Definition pod_entry (pod : Pod) : option TunnelEntry :=
  if routable pod
  then Some (mkEntry (default "" (s ← status pod; pod_ip s)) (pod_port pod)
               (pod_rate pod ANN_TUNNEL_RATE_LIMIT_UPLOAD)
               (pod_rate pod ANN_TUNNEL_RATE_LIMIT_DOWNLOAD))
  else None.

Definition applied (events : list (outcome string WatchEvent)) : list Pod :=
  omap (λ e, e ← ok e; applied_object e) events.

Lemma handle_pod_event_lookup state pod id :
  handle_pod_event state pod !! id =
  if bool_decide (pod_tunnel_id pod = Some id) then pod_entry pod else state !! id.
Proof.
  unfold handle_pod_event, pod_tunnel_id, pod_entry, routable, pod_rate, pod_port.
  destruct (annotations pod) as [a|]; cbn; [|done].
  destruct (a !! ANN_TUNNEL_ID) as [s|]; cbn; [|done].
  destruct (uuid_parse_str s) as [tid|]; cbn; [|done].
  set (ip := default "" _). generalize ip. clear ip. intros ip.
  set (ph := status pod ≫= phase). generalize ph. clear ph. intros ph.
  assert (match ph with Some p => String.eqb p "Running" | None => false end
          = bool_decide (ph = Some "Running")) as ->.
  { destruct ph as [p|]; [|done]. destruct (String.eqb_spec p "Running") as [->|Hne].
    - by rewrite bool_decide_eq_true_2.
    - by rewrite bool_decide_eq_false_2 by congruence. }
  destruct (String.eqb ip ""), (bool_decide (ph = Some "Running")),
    (deletion_timestamp pod); cbn; rewrite ?lookup_delete, ?lookup_insert;
    case_bool_decide; simplify_eq; repeat case_decide; try done; congruence.
Qed.

Lemma watch_pods_fold state events :
  watch_pods state events = fold_left handle_pod_event (applied events) state.
Proof.
  revert state. induction events as [|[e| |] events IH]; intros state; cbn; [done| |done..].
  destruct (applied_object e); cbn; by rewrite IH.
Qed.

Lemma watch_pods_lookup events id :
  watch_pods app_state_new events !! id =
  match find (λ p, bool_decide (pod_tunnel_id p = Some id)) (rev (applied events)) with
  | Some p => pod_entry p
  | None => None
  end.
Proof.
  rewrite watch_pods_fold.
  pose (hit := λ (p : Pod) (k : Uuid), bool_decide (pod_tunnel_id p = Some k)).
  rewrite (fold_update_get (λ (m : gmap Uuid TunnelEntry) k, m !! k) handle_pod_event hit pod_entry).
  - unfold app_state_new. rewrite lookup_empty. done.
  - intros. apply handle_pod_event_lookup.
Qed.

Lemma parse_rate_limit_range v m : parse_rate_limit v = Some m → 0 ≤ m ≤ MAX_RATE_LIMIT_M.
Proof.
  unfold parse_rate_limit. destruct v as [s|]; cbn; [|done].
  destruct (parse_u16 (trim s)) eqn:E; cbn; [|done]. intros [= <-].
  apply parse_uint_range in E; [|done]. unfold MAX_RATE_LIMIT_M. lia.
Qed.

(** The entries the registry can hold. *)
Definition entry_wf (e : TunnelEntry) : Prop :=
  te_host e ≠ "" ∧ 0 ≤ te_port e ≤ U16_MAX
  ∧ (∀ m, te_rate_limit_upload_m e = Some m → 0 ≤ m ≤ 10)
  ∧ ∀ m, te_rate_limit_download_m e = Some m → 0 ≤ m ≤ 10.

Lemma pod_entry_wf pod e : pod_entry pod = Some e → entry_wf e.
Proof.
  unfold pod_entry. destruct (routable pod) eqn:Hr; [|done]. intros [= <-].
  unfold routable in Hr. rewrite !andb_true_iff, negb_true_iff, String.eqb_neq in Hr.
  assert (∀ ann m, pod_rate pod ann = Some m → 0 ≤ m ≤ 10) as Hrate.
  { intros ann m. unfold pod_rate. destruct (annotations pod) as [a|]; cbn; [|done].
    unfold opt_or. destruct (parse_rate_limit (a !! ann)) eqn:E; [intros [= <-]|intros E'];
      by eapply parse_rate_limit_range. }
  split; [naive_solver|]. split; [|split; cbn; apply Hrate]. cbn.
  assert (0 ≤ DEFAULT_TUNNEL_PORT ≤ U16_MAX) by done.
  unfold pod_port. destruct (annotations pod) as [a|]; cbn; [|done].
  destruct (a !! ANN_TUNNEL_PORT) as [v|]; cbn; [|done].
  unfold parse_u16. destruct (parse_uint U16_MAX v) eqn:E; cbn; [|done].
  apply parse_uint_range in E; [|done]. lia.
Qed.

(** ** Properties of the registry *)

(** The registry after any sequence of watch events: a tunnel is what the last applied
    pod with its identifier says, an entry if that pod can take connections and nothing
    otherwise; a tunnel no pod ever named is absent. *)
Theorem registry_last_event events id :
  watch_pods app_state_new events !! id =
  match find (λ p, bool_decide (pod_tunnel_id p = Some id)) (rev (applied events)) with
  | Some p => pod_entry p
  | None => None
  end.
Proof. apply watch_pods_lookup. Qed.

(** C33: Every entry the registry serves has a host, a 16-bit port and rates of at most 10. *)
Theorem registry_entries_wf events id e :
  watch_pods app_state_new events !! id = Some e → entry_wf e.
Proof. rewrite watch_pods_lookup. case_match; [apply pod_entry_wf|done]. Qed.

(** A deletion never reaches the registry: the stream only carries applied objects, so
    an entry whose pod is deleted without a last update stays. *)
Theorem registry_ignores_deletions state events pod :
  watch_pods state (events ++ [Ok (WDelete pod)]) = watch_pods state events.
Proof.
  rewrite !watch_pods_fold. unfold applied. rewrite omap_app. cbn. by rewrite app_nil_r.
Qed.

(** C35: The end of a replaced pod removes the entry of its replacement: entries are removed
    by tunnel identifier whatever their host is. *)
Theorem registry_replacement_lost events fresh stale id :
  pod_tunnel_id fresh = Some id → is_Some (pod_entry fresh) →
  pod_tunnel_id stale = Some id → routable stale = false →
  watch_pods app_state_new (events ++ [Ok (WApply fresh); Ok (WApply stale)]) !! id = None.
Proof.
  intros Hf _ Hs Hr. rewrite watch_pods_lookup. unfold applied. rewrite omap_app. cbn.
  rewrite rev_app_distr. cbn. rewrite bool_decide_eq_true_2 by done.
  unfold pod_entry. by rewrite Hr.
Qed.
End Spec.

(** ** Properties of the resolver *)

Section ResolverProperties.
Context `{UuidApi, HttpLaws, UrlApi, YamlLaws}.

Lemma cap_range v m :
  (∀ n, v = Some n → 0 ≤ n) → cap v = Some m → 0 ≤ m ≤ 10.
Proof. destruct v as [n|]; cbn; [|done]. intros Hn [= <-]. specialize (Hn n eq_refl). lia. Qed.

Lemma cap_le v m : cap v = Some m → m ≤ 10.
Proof. destruct v as [n|]; cbn; [|done]. intros [= <-]. lia. Qed.

(** Whatever the resolver service answers, the rates of a resolved endpoint are at most
    10 MiB/s. *)
Theorem resolve_caps_rates exchange base id auth ep :
  resolve_tunnel_over_http exchange base id auth = Ok ep →
  (∀ m, ep_rate_limit_upload_m ep = Some m → m ≤ 10)
  ∧ (∀ m, ep_rate_limit_download_m ep = Some m → m ≤ 10).
Proof.
  unfold resolve_tunnel_over_http. destruct (negb (String.eqb _ _)); [done|].
  intros (?&_&Hres)%bind_ok_inv. apply bind_ok_inv in Hres as (?&_&Hres).
  apply bind_ok_inv in Hres as (?&_&Hres). apply bind_ok_inv in Hres as (?&_&Hres).
  apply bind_ok_inv in Hres as (?&_&Hres). destruct (negb (is_success _)); [done|].
  apply bind_ok_inv in Hres as (?&_&Hres). apply bind_ok_inv in Hres as (?&_&[= <-]).
  cbn. eauto using cap_le.
Qed.

Lemma graphic_utf8 s : forallb (λ a, graphic_char a || Ascii.eqb a " " || Ascii.eqb a NEWLINE)
    (bytes s) = true → utf8_valid s = true.
Proof.
  induction s as [|a s IH]; cbn [bytes forallb utf8_valid]; [done|].
  rewrite andb_true_iff. intros [Ha Hs].
  assert (in_range 0 127 a = true) as ->; [|by apply IH].
  unfold in_range. unfold graphic_char in Ha. cbv zeta in *.
  destruct (Ascii.eqb_spec a " ") as [->|_]; [done|].
  destruct (Ascii.eqb_spec a NEWLINE) as [->|_]; [done|].
  rewrite !orb_false_r in Ha. lia.
Qed.

Definition body_char (a : ascii) : bool := graphic_char a || Ascii.eqb a " " || Ascii.eqb a NEWLINE.
Definition body_text (s : string) : bool := forallb body_char (bytes s).

Lemma body_text_app s t : body_text (s +:+ t) = body_text s && body_text t.
Proof. unfold body_text. by rewrite bytes_app, forallb_app. Qed.

Lemma body_text_graphic s : graphic s = true → body_text s = true.
Proof.
  unfold graphic, body_text. rewrite !forallb_forall. intros Hs a Ha. unfold body_char.
  by rewrite (Hs a Ha).
Qed.

Lemma entry_body_utf8 e : graphic (te_host e) = true → utf8_valid (entry_body e) = true.
Proof.
  intros Hh. apply graphic_utf8. change (body_text (entry_body e) = true). unfold entry_body.
  rewrite !body_text_app, (body_text_graphic (te_host e) Hh), (body_text_graphic (show _) (show_graphic _)).
  destruct (te_rate_limit_upload_m e), (te_rate_limit_download_m e);
    rewrite ?body_text_app, ?(body_text_graphic (show _) (show_graphic _)); done.
Qed.

(** The body of an entry is such a mapping, with the keys the resolver looks for. *)
Definition entry_mapping (e : TunnelEntry) : list (string * YamlValue) :=
  [("host", YStr (te_host e)); ("port", YInt (te_port e))]
  ++ match te_rate_limit_upload_m e with Some m => [("rate_limit_upload_m", YInt m)] | None => [] end
  ++ match te_rate_limit_download_m e with Some m => [("rate_limit_download_m", YInt m)] | None => [] end.

Lemma entry_body_lines e : entry_body e = yaml_lines (entry_mapping e).
Proof.
  unfold entry_body, entry_mapping, yaml_line.
  destruct (te_rate_limit_upload_m e), (te_rate_limit_download_m e);
    cbn [app yaml_lines yaml_line fst snd yaml_text]; unfold yaml_line; cbn [fst snd yaml_text];
    rewrite ?app_empty_r, ?str_app_assoc, ?app_Empty; by rewrite ?app_String, ?app_Empty.
Qed.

☆ ☆ ☆

■ **Instructions for the task**
Count up the lines in the material above that contain the string "YInt", then state that figure alone.

■ **Written answer**
3